Alleluia, alleluia, alleluia

You are a chosen race,
a royal priesthood, a holy nation,
a people acquired by God
to proclaim his marvellous works.

Alleluia, alleluia, alleluia

Mark 12,18-27

Then some Sadducees -- who deny that there is a resurrection -- came to him and they put this question to him, 'Master, Moses prescribed for us that if a man's brother dies leaving a wife but no child, the man must marry the widow to raise up children for his brother. Now there were seven brothers; the first married a wife and then died leaving no children. The second married the widow, and he too died leaving no children; with the third it was the same, and none of the seven left any children. Last of all the woman herself died. Now at the resurrection, when they rise again, whose wife will she be, since she had been married to all seven?' Jesus said to them, 'Surely the reason why you are wrong is that you understand neither the scriptures nor the power of God. For when they rise from the dead, men and women do not marry; no, they are like the angels in heaven. Now about the dead rising again, have you never read in the Book of Moses, in the passage about the bush, how God spoke to him and said: I am the God of Abraham, the God of Isaac and the God of Jacob? He is God, not of the dead, but of the living. You are very much mistaken.'

 

Alleluia, alleluia, alleluia

You will be holy,
because I am holy, thus says the Lord.

Alleluia, alleluia, alleluia

It is Jesus' last debate in the temple. It is against the Sadducees on the topic of the resurrection. It is well known that this group of Israelites did not believe in resurrection after death. Using the classical rabbinical style, they descend into a theoretical exercise about levirate marriage - as ordained by Mosaic doctrines - that clearly leads to the absurd. From it they conclude that the resurrection of the dead is impossible.
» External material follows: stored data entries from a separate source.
(* ===== verification/Transactions.v ===== *)
(** * Gates and transactions

    What a request can do before its handler runs: a closed gate changes nothing; [MULTI]
    queues without touching anything shared; [EXEC] runs the queue in order, or, when a
    watched token moved, not at all. *)

From Stdlib Require Import Ascii.
From stdpp Require Import vector finite.
From stdpp Require Import options.
From S2P Require Import Prelude.
From S2P Require Import CStd.
From S2P Require Import Double.
From S2P Require Import Store.
From S2P Require Import Evict.
From S2P Require Import StoreFacts.
From S2P Require Import KeySpace.
From S2P Require Import EvictFacts.
From S2P Require Import Commands.
From S2P Require Import Refinement.
From S2P Require Import Resp.
From S2P Require Import Slowlog.
From S2P Require Import PubSub.
From S2P Require Import Request.
From S2P Require Import CmdKeys.
From S2P Require Import CmdColl.
From S2P Require Import Server.
From S2P Require Import Blocking.
From S2P Require Import Dispatch.
From S2P Require Import DispatchFacts.

#[local] Set Default Proof Using "Type*".

(** ** Running a request *)

(** Only the clock and the slow log moved. *)
Definition same_shared (w w' : World) : Prop :=
  ∃ clk sl, w' = set_w_slowlog sl (set_w_data (w_store w) clk w).

#[export] Instance same_shared_preorder : PreOrder same_shared.
Proof.
  split.
  - intros [a b c d f g h i j k l]. by exists b, h.
  - intros w1 w2 w3 (clk & sl & ->) (clk' & sl' & ->). exists clk', sl'. by destruct w1.
Qed.

Definition tick (e : Env) : Env :=
  mkEnv (e_ctx e) (set_w_data (w_store (e_world e)) (λ k, w_clock (e_world e) (S k)) (e_world e)).

Lemma nowMs_run e : nowMs e = Some (tick e, w_clock (e_world e) 0%nat).
Proof. done. Qed.

Lemma tick_shared e : same_shared (e_world e) (e_world (tick e)).
Proof. destruct e as [c [a b ? ? ? ? h ? ? ? ?]]. by eexists _, h. Qed.

Lemma tick_ctx e : e_ctx (tick e) = e_ctx e.
Proof. done. Qed.

Lemma slow_record_run req t0 t1 e : ∃ w',
  slow_record req t0 t1 e = Some (mkEnv (e_ctx e) w', tt) ∧ same_shared (e_world e) w'.
Proof.
  unfold slow_record, get_ctx, get_world, upd_world, mbind, M_bind, mret, M_ret. cbv beta iota zeta.
  destruct e as [c w]. cbn [e_ctx e_world]. destruct (_ <? _); cbv beta iota.
  - eexists. split; [done|]. destruct w as [a b ? ? ? ? h ? ? ? ?]. by eexists b, _.
  - rewrite nowMs_run. cbv beta iota. eexists. split; [done|].
    destruct w as [a b ? ? ? ? h ? ? ? ?]. by eexists _, _.
Qed.

(** A request of the shape [dispatch] looks into. *)
Definition well_formed (req : RespValue) : bool :=
  bool_decide (r_type req = RArray) &&
  negb ((argc req =? 0)%nat || negb (is_bulk (arg req 0)) || anull req 0).

Section run.
Context `{impl : !StdImpl}.
Context (m : gmap string HandlerRef).

Lemma dispatch_malformed fuel req e :
  well_formed req = false → ∃ r, dispatch m fuel req e = Some (e, r) ∧ r_type r = RError.
Proof.
  unfold well_formed, dispatch. destruct (bool_decide (r_type req = RArray)); simpl; [|by eexists].
  destruct (_ || _ || _); [by eexists|done].
Qed.

(** [dispatch] past the shape of the request. *)
Lemma dispatch_open fuel req e : well_formed req = true →
  dispatch m fuel req e =
  match gate (e_ctx e) (e_world e) (astr req 0) with
  | Some err => Some (e, err)
  | None =>
      match multi_step (e_ctx e) (astr req 0) with
      | MultiError err => Some (e, err)
      | MultiQueue =>
          Some (mkEnv (set_c_multi true (c_multi_queue (e_ctx e) ++ [req]) (e_ctx e)) (e_world e), resp_queued)
      | MultiRun =>
          match find_handler m (astr req 0) with
          | None => Some (e, resp_err ("ERR unknown command '" +:+ astr req 0 +:+ "'"))
          | Some h => (t0 ← nowMs; result ← run_handler m fuel h req; t1 ← nowMs;
                       slow_record req t0 t1 ;; mret result) e
          end
      end
  end.
Proof.
  unfold well_formed, dispatch. intros [Hty Hargs]%andb_prop.
  rewrite Hty. apply negb_true_iff in Hargs. rewrite Hargs. cbn [negb].
  unfold get_ctx, get_world. cbv beta iota delta [mbind M_bind mret M_ret].
  destruct (gate _ _ _); [done|]. destruct (multi_step _ _); [|done..].
  by destruct (find_handler m (astr req 0)).
Qed.

Lemma gate_error c w raw err : gate c w raw = Some err → r_type err = RError.
Proof.
  rewrite gate_upper. cbv zeta. repeat case_match; intros [= <-]; done.
Qed.

Lemma multi_step_error c raw r : multi_step c raw = MultiError r → r_type r = RError.
Proof.
  unfold multi_step. destruct (c_multi_mode c); [|done].
  destruct (_ || _); [done|]. destruct (bool_decide _); [by intros [= <-]|].
  destruct (_ || _ || _); [by intros [= <-]|done].
Qed.

(** A closed gate: an error, and nothing happens; also for a malformed request. *)
Lemma dispatch_closed fuel req e err :
  gate (e_ctx e) (e_world e) (astr req 0) = Some err →
  ∃ r, dispatch m fuel req e = Some (e, r) ∧ r_type r = RError.
Proof.
  intros Hg. destruct (well_formed req) eqn:Hw; [|by apply dispatch_malformed].
  rewrite dispatch_open, Hg by done. exists err. split; [done|]. by eapply gate_error.
Qed.

(** A handler's run inside [dispatch]. *)
Lemma dispatch_handler fuel req e h e' r :
  well_formed req = true → gate (e_ctx e) (e_world e) (astr req 0) = None →
  multi_step (e_ctx e) (astr req 0) = MultiRun → find_handler m (astr req 0) = Some h →
  run_handler m fuel h req (tick e) = Some (e', r) →
  ∃ w', dispatch m fuel req e = Some (mkEnv (e_ctx e') w', r) ∧ same_shared (e_world e') w'.
Proof.
  intros Hw Hg Hm Hh Hrun. rewrite dispatch_open, Hg, Hm, Hh by done.
  rewrite (M_bind_run _ _ _ _ _ (nowMs_run e)), (M_bind_run _ _ _ _ _ Hrun).
  rewrite (M_bind_run _ _ _ _ _ (nowMs_run e')).
  edestruct (slow_record_run req (w_clock (e_world e) 0%nat)) as (w' & Hs & Hsh).
  rewrite (M_bind_run _ _ _ _ _ Hs). exists w'. split; [done|].
  etransitivity; [apply tick_shared|exact Hsh].
Qed.

(** Nothing is logged for an error, nor for a command outside the list. *)
Lemma handle_quiet fuel aof repl req e e' r :
  dispatch m fuel req e = Some (e', r) →
  r_type r = RError ∨ isMutatingCommand (cmdNameFromRequest req) = false →
  handle_request m fuel aof repl req e = Some (e', r).
Proof.
  intros Hd Hq. unfold handle_request. rewrite (M_bind_run _ _ _ _ _ Hd).
  assert ((aof || repl) && negb (bool_decide (r_type r = RError)) &&
    isMutatingCommand (cmdNameFromRequest req) = false) as ->; [|done].
  destruct Hq as [->| ->]; [rewrite bool_decide_eq_true_2 by done|]; by rewrite ?andb_false_r.
Qed.
End run.

Ltac registered := repeat first [apply list_elem_of_here | apply list_elem_of_further].

(** ** Before authentication *)

Section unauthenticated.
Context `{impl : !StdImpl}.
Context (pushed : Sess → RespValue → bool) (yield : World → World) (scheduled : bool)
  (clients : list (Z * string * string)).
Abbreviation table := (builtin pushed yield scheduled clients).

(** The request is [AUTH] with the password. *)
Definition presents (pass : string) (req : RespValue) : Prop :=
  upperArg (astr req 0) = "AUTH" ∧ astr req 1 = pass.

Definition locked (e : Env) : Prop :=
  isAuthRequired (e_world e) = true ∧ c_authenticated (e_ctx e) = false.

Lemma find_builtin name h raw :
  (name, h) ∈ builtin_commands pushed yield scheduled clients → upperArg raw = name →
  find_handler table raw = Some h.
Proof. intros Hin <-. by apply builtin_finds_iff. Qed.

Lemma cmd_PING_run req e : ∃ r, cmd_PING req e = Some (e, r) ∧ r_type r ≠ RError.
Proof. unfold cmd_PING. destruct (_ && _); by eexists. Qed.

Lemma cmd_AUTH_refuses req e :
  locked e → astr req 1 ≠ w_pass (e_world e) → ∃ r, cmd_AUTH req e = Some (e, r) ∧ r_type r = RError.
Proof.
  intros [Hl _] Hp. unfold cmd_AUTH. destruct (_ || _); [by eexists|].
  unfold get_world, mbind, M_bind. cbv beta iota. rewrite Hl, bool_decide_eq_false_2 by done.
  by eexists.
Qed.

Lemma same_shared_locked e c' w' :
  locked e → same_shared (e_world e) w' → c_authenticated c' = false →
  locked (mkEnv c' w') ∧ w_pass w' = w_pass (e_world e).
Proof. intros [Hl _] (clk & sl & ->) Hc. destruct e as [c []]. by repeat split. Qed.

Lemma locked_gate e raw : locked e → upperArg raw ≠ "AUTH" → upperArg raw ≠ "PING" →
  is_Some (gate (e_ctx e) (e_world e) raw).
Proof.
  intros [Hl Ha] H1 H2. rewrite gate_upper. cbv zeta. rewrite Hl, Ha.
  unfold isCommandAuthExempt. rewrite (bool_decide_eq_false_2 (_ ∈ _)) by set_solver.
  destruct (_ && _); simpl; by eexists.
Qed.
It is worth noting that faith in the resurrection emerged rather late in Judaism, and some, like the Sadducees, did not agree with this conviction. It will be with Christianity, especially with the resurrection of Jesus from the dead, that the mystery of the resurrection of the dead will be firmly established. In any event, Jesus does not respond on the level of theoretical rationality to which they wanted to lead him, but speaks of the Scriptures and the power of God. And he clearly affirms the resurrection of the dead. Jesus first recalls the words that God himself spoke to Moses from the burning bush, when he said he was the Lord of the living and the dead. God did not say he was just the Lord of the living; God also said he was Lord of the dead. With this statement, he explains his lordship over his children in life and in death: "He is God not of the dead, but of the living." And, on the basis of these words, Jesus widens his gaze and offers a glimpse of life after death: believers, freed from the bonds of the flesh, will live "like angels," that is, they will be animated by the Spirit. But a full and free life can already begin on this earth if we welcome God's Word into our hearts. And Jesus will say it many times, starting with the well-known sermon of Capernaum: "This is the bread that came down from heaven, not like that which your ancestors ate, and they died. But the one who eats this bread will live forever" (Jn 6:58).